Last year round about this same time she started hobbling on three legs. Her owner came and took her to the vet. The vet told us she had bad teeth and was overweight but was otherwise healthy. I wondered how a cat that threw up every other day could possibly be healthy. But I kept mum because her owner was footing the vet bill. I was and am the acolyte charged with Zoey’s upkeep and a fellow named Tigger.

What was supposed to be a one month stay is now going into its third year. It’s been one heck of a roller coaster ride dealing with not only Zoey, but Tigger and the former Cloey (daughter to Zoey), as well. We lost Cloey right out the gate. An infection had spread throughout her reproductive organs and her owner had her euthanized. Fearing Zoey might suffer a similar faith, I sometime put off telling Zoey’s owner about her ailments. Usually she stays close to me when she’s sick, somehow still purring like a motor. If she’s in pain, she doesn’t show it.

My son, Zeke, says he doesn’t know how she’s still alive. He’s the one constantly cleaning up all the vomit. Admittedly, he does all the heavy lifting when it comes to cleaning up after the two. All I do is feed them occasionally and spoil them rotten. So, when Zoey is sick as she is now, I feel I’m the only one emotionally vested. I have only myself to blame.

Normally I’m a rather hands-off person. But with Zoey, I turned into Mother Theresa. The story was she’d been thrown out of a moving vehicle. God only knows what cruelties she’d suffered prior to that. Zoey was terrified of humans and rightly so. Tired of her hiding under the bed all day and running away from us all the time, I made it my mission to socialize her. Before the end of the first year my work was done.

Zeke, on the other hand, remained and still remains pretty aloof with the cats although he does allow Tigger to spend time in his room. If only I’d followed his example I wouldn’t have had and continue to have so many sleepless nights.

Zeke’s door just opened. Zoey looks at me with those sad kiwi eyes flecked with brown spots from her constantly throwing up. She threw up the grass I let her out to eat this morning. She’s an indoor cat but I let her out to graze on the grass hoping it might fix what’s ailing her. Yesterday after eating her fill she ran under the barn when I called her to come in. This morning she came right on back in and promptly threw up on the kitchen floor. Phlegm, grass, and a sour odor. I wiped it up with paper towels and followed up with a wet sponge.

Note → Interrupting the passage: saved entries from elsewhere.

(** ** The run *)

Lemma review_cleaning_Content {nv : Polars.null_value} (review : list RawReview)
      (df : list CleanedReviewRow) :
  review_cleaning nv review = Ok df -> map row_Content df = map Content review.
Proof.
  intros H. destruct (review_cleaning_inv _ _ H) as [Hlen Hrows].
  apply nth_error_ext. intros k. rewrite !nth_error_map.
  destruct (nth_error review k) as [d|] eqn:Hd.
  - destruct (Hrows k d Hd) as (row & Hrow & _ & Hc & _). rewrite Hrow. cbn. now rewrite Hc.
  - apply nth_error_None in Hd.
    assert (Hnone : nth_error df k = None) by (apply nth_error_None; lia).
    now rewrite Hnone.
Qed.

(** X13. When the page is fetched, extracted and cleaned without error,
    the four cells run and the outcome is the model's answer to two
    messages: the system prompt, and, as the human message, the stripped
    review bodies of the cards in page order, joined by newlines; the model
    asked is "llama3.2:3b".  The title, the author, the counts and the
    ratings do not reach the model. *)
Theorem run_all_summary :
  forall (requests_get : string -> list (string * string) -> result exn response)
         (ChatOllama_invoke : string -> list (string * string) -> result exn string)
         (nv : Polars.null_value) (url : string) (status_code : Z) (content : list Soup.node)
         (title author : string) (all_reviews : list RawReview)
         (df : list CleanedReviewRow),
    requests_get url headers = Ok (Response status_code content) ->
    extract_reviews content = Ok (title, author, all_reviews) ->
    review_cleaning nv all_reviews = Ok df ->
    run_all requests_get ChatOllama_invoke nv url
    = ([cell_find_review; cell_review_cleaning; cell_extract_content; cell_llm_summarise],
       ChatOllama_invoke
         "llama3.2:3b"
         [("system", system_prompt);
          ("human", Text.join (String newline "") (map Content all_reviews))]).
Proof.
  intros rg llm nv url st content title author revs df Hget Hex Hclean.
  unfold run_all, find_review, llm_summarise. rewrite Hget. cbn [bind].
  rewrite Hex, Hclean, extract_content_join, (review_cleaning_Content _ _ Hclean).
  reflexivity.
Qed.

Lemma run_all_summary_witness :
  run_all (fun _ _ => Ok (Response 200 sample_page))
          (fun _ messages => Ok (String.concat "|" (map snd messages)))
          Polars.TextKept "https://www.goodreads.com/book/show/1"
  = ([cell_find_review; cell_review_cleaning; cell_extract_content; cell_llm_summarise],
     Ok (String.concat "|"
           [system_prompt;
            Text.join (String newline "") (map Content sample_reviews)])).
Proof.
  apply (run_all_summary (fun _ _ => Ok (Response 200 sample_page))
                         (fun _ messages => Ok (String.concat "|" (map snd messages)))
                         Polars.TextKept
                         "https://www.goodreads.com/book/show/1" 200 sample_page
                         "A Book" "An Author" sample_reviews sample_frame).
  - reflexivity.
  - vm_compute. reflexivity.
  - vm_compute. reflexivity.
Defined.

(** X14. The run stops at the first cell that raises.  The cells that ran
    are the first one, the first two, or all four; the model is called
    exactly when the page was fetched and extracted and the frame was
    cleaned; when it is not called the outcome does not depend on it,
    and a failure of the cleaning is the outcome of the run. *)
Theorem run_all_stops :
  forall (requests_get : string -> list (string * string) -> result exn response)
         (ChatOllama_invoke : string -> list (string * string) -> result exn string)
         (nv : Polars.null_value) (url : string),
    let ran := fst (run_all requests_get ChatOllama_invoke nv url) in
    (ran = [cell_find_review]
     \/ ran = [cell_find_review; cell_review_cleaning]
     \/ ran = [cell_find_review; cell_review_cleaning; cell_extract_content;
               cell_llm_summarise])
    /\ (In cell_llm_summarise ran <->
        exists title author all_reviews df,
          find_review requests_get url = Ok (title, author, all_reviews)
          /\ review_cleaning nv all_reviews = Ok df)
    /\ (forall other_model,
           ~ In cell_llm_summarise ran ->
           run_all requests_get other_model nv url
           = run_all requests_get ChatOllama_invoke nv url)
    /\ (forall title author all_reviews e,
           find_review requests_get url = Ok (title, author, all_reviews) ->
           review_cleaning nv all_reviews = Raise e ->
           run_all requests_get ChatOllama_invoke nv url
           = ([cell_find_review; cell_review_cleaning], Raise (PolarsError e))).
Proof.
  intros rg llm nv url ran. subst ran. unfold run_all.
  destruct (find_review rg url) as [[[title author] revs]|e] eqn:Hfind.
  - destruct (review_cleaning nv revs) as [df|e] eqn:Hclean; cbn [fst].
    + split; [now right; right|]. split; [|split].
      * split; [intros _; now exists title, author, revs, df|].
        intros _. cbn. tauto.
      * intros other Hnot. exfalso. apply Hnot. cbn. tauto.
      * intros t a r e E. injection E as <- <- <-. congruence.
    + split; [now right; left|]. split; [|split].
      * split; [intros [H | [H | []]]; discriminate H|].
        intros (t & a & r & df & E & Hdf). injection E as <- <- <-. congruence.
      * reflexivity.
      * intros t a r e' E Hr. injection E as <- <- <-. congruence.
  - cbn [fst]. split; [now left|]. split; [|split].
    + split; [intros [H | []]; discriminate H|].
      intros (t & a & r & df & E & _). discriminate E.
    + reflexivity.
    + intros t a r e' E. discriminate E.
Qed.
(** * Portal de Notas HTML: the catalog engine of [assets/js/main.js]

    A shallow embedding of the [NotesPortal] class: the two pure classifiers
    ([detectFileCategory], [extractFileNumber]), the category partition
    ([categorizeFiles]), the in-memory cache test ([isCacheValid]) and the
    loader with its fallback ([loadFiles], [loadFromGitHub], [loadLocalFiles]).
    The repository holds a second, earlier copy of the script whose loader
    behaves differently; it is embedded in the module [Legacy].
    Around the catalog the file also embeds the repository record
    ([extractRepoInfo]), the persisted cache ([setCachedData],
    [getCachedData], [clearCache]), the tab bar ([renderCategoryTabs],
    [switchCategory]), the search over the cards ([filterFiles]) and the
    timer of the automatic update ([init], [setupAutoUpdate],
    [pauseAutoUpdate], [resumeAutoUpdate], [destroy]).

    Conventions of the embedding.
    - A JavaScript string is a Rocq [string]; an ASCII character is one
      element, any other character is the sequence of its UTF-8 bytes.  The
      bytes above 127 are neither letters, digits nor white space and are
      left alone by [toUpperCase]: the embedding is exact on ASCII names.
    - A JavaScript number is [option Z]: [Some z] is the integer [z] and
      [None] is NaN.  Integers are exact below 2^53, that is for every digit
      run of at most fifteen digits; what is proved about the value of a
      number is stated for names with such runs ([exactNumbers]).
    - A method of the class is a function on the machine state (the fields of
      the object together with the browser: clock, local storage, network
      answer, rendered view) that returns normally or throws. *)

From Stdlib Require Import ZArith Ascii String List Bool Lia Permutation Sorted DecimalString.
From stdpp Require Import base option list gmap strings fin_maps.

Good thing she was fat. I said was because in just a matter of days Zoey’s just a former shell of herself. The furry flesh of her undercarriage still dangles as she rubs herself against my legs. Her purrs are comforting and is all that’s keeping me from crying. This little cat has been through hell and back again. If she’s in pain, she’s right on purring and bearing it. She is now nearly two hours behind the closed door in what was once my office/guest room. Zeke puts them in at night just like they’re children.

My head is filled with prayers for Zoey. I’m nearly two hours late with my insulin injection. I dial up the appropriate dose. The fine fine needle sinks into the flesh of my belly. I thumb down the device as though it’s a fountain pen, thinking about Zoey as it clicks backward to zero. Thinking about Zoey keeps me from focusing on myself. I know what it’s like to go to sleep only to wake up days later.

Zoey has an appointment with the vet on Monday. In the meanwhile I keep her in my prayers. If you stumble across this blog, please pray for Zoey. I will return later with an update.